IT was an emotional scene at the Le Repentir Cemetery as relatives of the Lindo Creek massacre victims broke down in tears upon viewing the final resting place of their beloved – some for the very first time.
The Lindo Creek massacre victims – Cedric Arokium, Dax Arokium, Compton Speirs, Horace Drakes, Nigel Torres, Bonny Harry, Clifton Wong and Lancelot Lee – were laid to rest on September 11, 2012, in the absence of their relatives with the exception of Nigel Torres. The burial took place on the instructions of the Guyana Police Force; some four years after their charred remains were discovered at Lindo Creek in the Upper Berbice River, Region 10 on June 21, 2008.

Thursday, June 21, 2018 marked 10 years since that gruesome discovery at Lindo Creek, and it was evident that the wounds were still fresh. Amid cries for justice, relatives expressed bitterness over the State’s decision to lump the remains of six of the miners into one casket. The situation was further compounded when relatives, at the 11th hour, were told that the three tombs, in which the remains were placed, were not all placed next to each other.

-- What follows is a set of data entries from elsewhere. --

(* ===== verification/Controllers.v ===== *)
(** * The controllers

    The [NewController] functions of [pkg/reconciler/*/controller.go]: which informers
    feed which keys to a controller's queue, what a controller is given from the
    context, and the [ListAll] of the binding webhook.

    The queue, the event handlers and the tracker are knative's and client-go's: the
    class [KnativeController], with their documented behaviour as laws.  A handler is the
    keys it enqueues for an event. *)
From S2P Require Import Prelude Api Conditions Effects Projection Binding Provisioned Resolver.
From S2P Require Import Resources BindingReconciler KindReconciler Kinds Admission Clients.
From S2P Require Import ClientsFacts Clientset FakeClients Informers Injection.

Local Open Scope go_scope.

(** [types.NamespacedName] *)
Definition NamespacedName : Type := string * string.

(** What an informer tells its handlers. *)
Inductive informer_event (K : Type) :=
| OnAdd (obj : K)
| OnUpdate (oldObj newObj : K)
| OnDelete (obj : K).
Arguments OnAdd {_} _.
Arguments OnUpdate {_} _ _.
Arguments OnDelete {_} _.

(** [cache.ResourceEventHandler] *)
Definition handler (K : Type) : Type := informer_event K → list NamespacedName.

Class KnativeController `{Opaque} := {
  (** Methods of [controller.Impl]. *)
  Enqueue : ObjectMeta → list NamespacedName;
  EnqueueControllerOf : ObjectMeta → list NamespacedName;
  (** Functions of [knative.dev/pkg/controller] and [k8s.io/client-go/tools/cache]. *)
  FilterControllerGK : GroupKind → ObjectMeta → bool;
  HandleAll {K} : (K → list NamespacedName) → handler K;
  FilteringResourceEventHandler {K} : (K → bool) → handler K → handler K;
}.

Class KnativeControllerLaws `{Kmeta, !KnativeController} := {
  (** "takes a resource, converts it into a namespace/name string" *)
  Enqueue_key m : Enqueue m = [(Meta_Namespace m, Meta_Name m)];
  (** "takes a resource, identifies its controller resource, converts it into a
      namespace/name string" *)
  EnqueueControllerOf_owner m owner gvk :
    Meta_OwnerReferences m = [NewControllerRef owner gvk] →
    EnqueueControllerOf m = [(Meta_Namespace m, Meta_Name owner)];
  (** "filter based on the controlling resource's GroupKind"; the group and the version of
      an [apiVersion] are separated by its only slash. *)
  FilterControllerGK_owner gk m owner gvk :
    slash_free (GVK_Group gvk) = true → slash_free (GVK_Version gvk) = true →
    Meta_OwnerReferences m = [NewControllerRef owner gvk] →
    FilterControllerGK gk m = bool_decide (gk = (GVK_Group gvk, GVK_Kind gvk));
  (** Both depend on the owner references, and on the namespace. *)
  EnqueueControllerOf_refs m m' :
    Meta_OwnerReferences m = Meta_OwnerReferences m' → Meta_Namespace m = Meta_Namespace m' →
    EnqueueControllerOf m = EnqueueControllerOf m';
  FilterControllerGK_refs gk m m' :
    Meta_OwnerReferences m = Meta_OwnerReferences m' → FilterControllerGK gk m = FilterControllerGK gk m';
  FilterControllerGK_none gk m : Meta_OwnerReferences m = [] → FilterControllerGK gk m = false;
  (** "sends all events to the given handler; for updates, only the new object" *)
  HandleAll_event K h (e : informer_event K) :
    HandleAll h e = match e with OnAdd k | OnUpdate _ k | OnDelete k => h k end;
  (** "applies the filter to all events; an object that starts passing the filter after an
      update is considered an add, one that stops passing it a delete" *)
  Filtering_event K f h (e : informer_event K) :
    FilteringResourceEventHandler f h e =
    match e with
    | OnAdd k => if f k then h (OnAdd k) else []
    | OnUpdate old new =>
        match f old, f new with
        | true, true => h (OnUpdate old new)
        | false, true => h (OnAdd new)
        | true, false => h (OnDelete old)
        | false, false => []
        end
    | OnDelete k => if f k then h (OnDelete k) else []
    end;
}.

(** ** pkg/resolver.NewServiceableResolver *)
Section resolver.
Context `{Opaque, !KnativeController} {DynamicClient : Type}.

(** [tracker.New(callback, lease)] is knative's.  The resolver calls it in two ways: when it
    tracks a service, a call in the log of [Resolver], and when a tracked object changes, which
    is here the parameter [OnChanged]: the keys that the callback is given then. *)
Record ServiceableResolver := mkResolver {
  resolver_factory : duckInformerFactory (DynamicClient := DynamicClient);
  resolver_handler : handler ObjectMeta;
}.

Definition NewServiceableResolver `{!RestLibrary, !ObjectTrackers} (ctx : Ctx (DynamicClient := DynamicClient))
    (OnChanged : ObjectMeta → list NamespacedName) : outcome ServiceableResolver :=
  let! factory := serviceable_Get ctx in
  Done (mkResolver factory (HandleAll OnChanged)).
End resolver.

(** ** pkg/reconciler/servicebinding.NewController *)
Section servicebinding.
Context `{Kmeta, !KnativeController, !SchemaGuess, !SemanticEquality, !ConditionManager}.
Context `{!RestLibrary, !ObjectTrackers} {DynamicClient : Type}.
Context `{!KnativeReconciler controller_event ServiceBinding ServiceBindingStatus}.
Context (benv : BindingEnv controller_event) (leader : string → string → bool).
Context (OnChanged : ObjectMeta → list NamespacedName).

Record servicebinding_controller := mkServiceBindingController {
  sbc_impl : reconcilerImpl (K := ServiceBinding) (E := controller_event);
  sbc_bindingclient : clientset_interface;
  sbc_projectionLister : nat;
  sbc_resolver : ServiceableResolver (DynamicClient := DynamicClient);
  sbc_bindingHandler : handler ServiceBinding;
  sbc_projectionHandler : handler ServiceBindingProjection;
}.

(** The generated [NewImpl] takes its informer and its client from the context too. *)
Definition servicebinding_NewImpl (ctx : Ctx (DynamicClient := DynamicClient)) :
    outcome (reconcilerImpl (K := ServiceBinding) (E := controller_event)) :=
  let! _ := Injection.servicebinding.Get ctx in
  let! _ := client_Get ctx in
  Kinds.servicebinding.NewImpl leader (ServiceBinding_Interface benv) [].

(** The handlers of the two informers. *)
Definition servicebinding_bindingHandler : handler ServiceBinding := HandleAll (λ b, Enqueue (SB_Meta b)).
Definition servicebinding_projectionHandler : handler ServiceBindingProjection :=
  FilteringResourceEventHandler
    (λ p, FilterControllerGK (servicebinding_Kind "ServiceBinding") (SBP_Meta p))
    (HandleAll (λ p, EnqueueControllerOf (SBP_Meta p))).

(** The reconciler's own tracker, [r.tracker], is left out: nothing uses it. *)
Definition servicebinding_NewController (ctx : Ctx (DynamicClient := DynamicClient)) :
    outcome servicebinding_controller :=
  let! serviceBindingProjectionInformer := Injection.servicebindingprojection.Get ctx in
  let! serviceBindingInformer := Injection.servicebinding.Get ctx in
  let! bindingclient := client_Get ctx in
  let! impl := servicebinding_NewImpl ctx in
  let! resolver := NewServiceableResolver ctx OnChanged in
  let handleMatchingControllers := servicebinding_projectionHandler in
  Done {|
    sbc_impl := impl;
    sbc_bindingclient := bindingclient;
    sbc_projectionLister := serviceBindingProjectionInformer;
    sbc_resolver := resolver;
    sbc_bindingHandler := servicebinding_bindingHandler;
    sbc_projectionHandler := handleMatchingControllers;
  |}.
End servicebinding.

(** ** pkg/reconciler/provisionedservice.NewController *)
Section provisionedservice.
Context `{Opaque, !KnativeController, !ConditionManager, !RestLibrary, !ObjectTrackers}.
Context {DynamicClient : Type}.
Context `{!KnativeReconciler (kind_event ProvisionedService) ProvisionedService ProvisionedServiceStatus}.
Context (clock : list (kind_event ProvisionedService) → Time) (leader : string → string → bool).

Record provisionedservice_controller := mkProvisionedServiceController {
  psc_impl : reconcilerImpl (K := ProvisionedService) (E := kind_event ProvisionedService);
  psc_handler : handler ProvisionedService;
}.

Definition provisionedservice_NewController (ctx : Ctx (DynamicClient := DynamicClient)) :
    outcome provisionedservice_controller :=
  let! provisionedserviceInformer := Injection.provisionedservice.Get ctx in
  let! _ := client_Get ctx in
  let! impl := Kinds.provisionedservice.NewImpl leader (ProvisionedService_Interface clock) [] in
  Done (mkProvisionedServiceController impl (HandleAll (λ p, Enqueue (PS_Meta p)))).
End provisionedservice.

(** ** pkg/reconciler/servicebindingprojection *)
Section servicebindingprojection.
Context `{Opaque, !KnativeController, !RestLibrary, !ObjectTrackers} {DynamicClient Selector : Type}.
(** The cache of the informer of a factory. *)
Context (indexer : nat → Indexer Selector ServiceBindingProjection) (everything : Selector).
Context (NewNotFound : GroupKind → string → error).

(** knative's namespace informer with its [Lister], and its factory of informers for
    objects that hold pods, from the context; the tracker's [OnChanged]. *)
Context {NamespaceInformer NamespaceLister PodSpecableFactory : Type}.
Context (nsinformer_Get : Ctx (DynamicClient := DynamicClient) → outcome NamespaceInformer).
Context (nsinformer_Lister : NamespaceInformer → NamespaceLister).
Context (podspecable_Get : Ctx (DynamicClient := DynamicClient) → outcome PodSpecableFactory).
Context (OnChanged : ObjectMeta → list NamespacedName).

(** [duck.CachedInformerFactory] around a [duck.EnqueueInformerFactory]. *)
Record trackedFactory := mkTrackedFactory {
  tf_Delegate : PodSpecableFactory;
  tf_EventHandler : handler ObjectMeta;
}.

(** The fields of [psbinding.BaseReconciler] that [NewController] sets. *)
Record BaseReconciler := mkBaseReconciler {
  br_GVR : GroupVersionResource;
  br_Get : string → string → result error ServiceBindingProjection;
  br_DynamicClient : DynamicClient;
  br_component : string;
  br_NamespaceLister : NamespaceLister;
  br_Factory : trackedFactory;
}.

Definition controllerAgentName : string := "servicebindingprojection-controller".

Definition servicebindingprojection_NewController (ctx : Ctx (DynamicClient := DynamicClient)) :
    outcome (BaseReconciler * handler ServiceBindingProjection) :=
  let! serviceBindingProjectionInformer := Injection.servicebindingprojection.Get ctx in
  let! nsInformer := nsinformer_Get ctx in
  let! dc := match ctx_DynamicClient ctx with Some dc => Done dc | None => Panic end in
  let! psInformerFactory := podspecable_Get ctx in
  let c := {|
    br_GVR := mkGVR (GV_Group SchemeGroupVersion) (GV_Version SchemeGroupVersion) "servicebindingprojections";
    br_Get namespace name := ServiceBindingProjections.NamespaceLister_Get
      (indexer serviceBindingProjectionInformer) NewNotFound namespace name;
    br_DynamicClient := dc;
    br_component := controllerAgentName;
    br_NamespaceLister := nsinformer_Lister nsInformer;
    br_Factory := mkTrackedFactory psInformerFactory (HandleAll OnChanged);
  |} in
  Done (c, HandleAll (λ p, Enqueue (SBP_Meta p))).

(** [ListAll] adds the handler to the informer and returns a function; [psbinding.Bindable]
    is an interface that the pointers of the list implement. *)
Definition ListAll (ctx : Ctx (DynamicClient := DynamicClient)) (h : handler ServiceBindingProjection) :
    outcome (handler ServiceBindingProjection * (unit → result error (list ServiceBindingProjection))) :=
  let! serviceBindingProjectionInformer := Injection.servicebindingprojection.Get ctx in
  Done (h, λ _,
    let '(l, err) := ServiceBindingProjections.Lister_List (indexer serviceBindingProjectionInformer) everything in
    match err with
    | Some err => Err err
    | None => Ok (foldl (λ bl elt, bl ++ [elt]) [] l)
    end).
End servicebindingprojection.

In tears, Dax Arokium’s mother – Jacklyn Arokium explained that for the past three years, she was maintaining two tombs, just to be told days ago, that the remains of her son; her brother-in-Law, Cedric Arokium; and four other miners, were placed into another tomb about four rows away from where Nigel Torres and Bonny Harry were laid to rest.
In search of answers, Mrs Arokium with the help of a journalist, and directions from the Georgetown Mayor and City Council back in 2015 had located the two tombs in the Le Repentir Cemetery, in which ‘all eight miners’ were said to be placed.
“Since 2015, I have been maintaining that place. Every year I come, I do something. I would go there and cry my heart out … only to be told that is not where my son was placed,” Mrs Arokium said as she broke down in tears.
Wayne Lee, brother of Lancelot Lee, explained that they were only told of the third tomb, just days ago. “Two days before we came to check on the tombs, then we realised that the two that Mrs Arokium was maintaining, did not have the remains of all the miners, and that there was a third tomb.
This third tomb, according to them, consists of the six miners that were not identified by DNA,” Lee explained. He noted that only the remains of Bonny Harry and Nigel Torres were placed in separate caskets and tombs. The third tomb had no name or date written on it but just a lot number.
But this news did not sit well with the relatives of the six miners whose remains were “dumped” into one casket on the basis that their remains were not identified when the DNA tests were conducted.
“They bury them like dogs, like dogs. Like dogs that you does just pick up and bury,” one relative screamed as she wailed uncontrollably.
REALLY HARD
“This is hard, this is really hard; imagine you can’t even identify the tomb. This is hard, man, this is just heartless,” another relative added.
But while the persons in charge of the cemetery from the City Council are maintaining that the third tomb was placed a short distance away, Mrs. Torres has a different recollection.
Torres, who was present for the burial in September 2012, is maintaining that all three tombs were placed next to on another. “I saw three tombs, I could remember three tombs, and the guys that were preparing them, they asked for names, and I give them Nigel’s name,” she maintained. Nonetheless, wreaths were laid on the three tombs.
The relatives of the slain miners had gathered at the Le Repentir Cemetery following a Memorial Walk from Square of the Revolution to the final resting place. Thursday’s heavy showers did not deter their spirit, and so through the rain they walked to the cemetery as the sound of gospel music filled the air.
Chairman of the Lindo Creek Commission of Inquiry (COI), Justice (Ret’d) Donald Trotman, though he did not participate in the walk, visited the burial ground on Thursday, and addressed the grieving relatives.
Informing those present that his visit was a formal one, Justice Trotman said, “This occasion is an important and integral part of our inquiry, just as our visit to the camp site at Lindo Creek was. We were there to confirm the fact of what happened there, and we are here today to confirm the fact of what happened here.”
He added: “A religious service and burial are the proper ways of saying farewell to our fellow human beings and of ensuring that in a civilised society, the dead are entitled to be treated with the same dignity and respect as the living are.”
Justice Trotman said the visit to the cemetery is in keeping with the commission’s commitment to find the truth so that justice, closure and reconciliation could result for the benefit of the inquiry and the surviving families of the murdered miners.
Before leaving the cemetery, the relatives released yellow helium balloons into the air.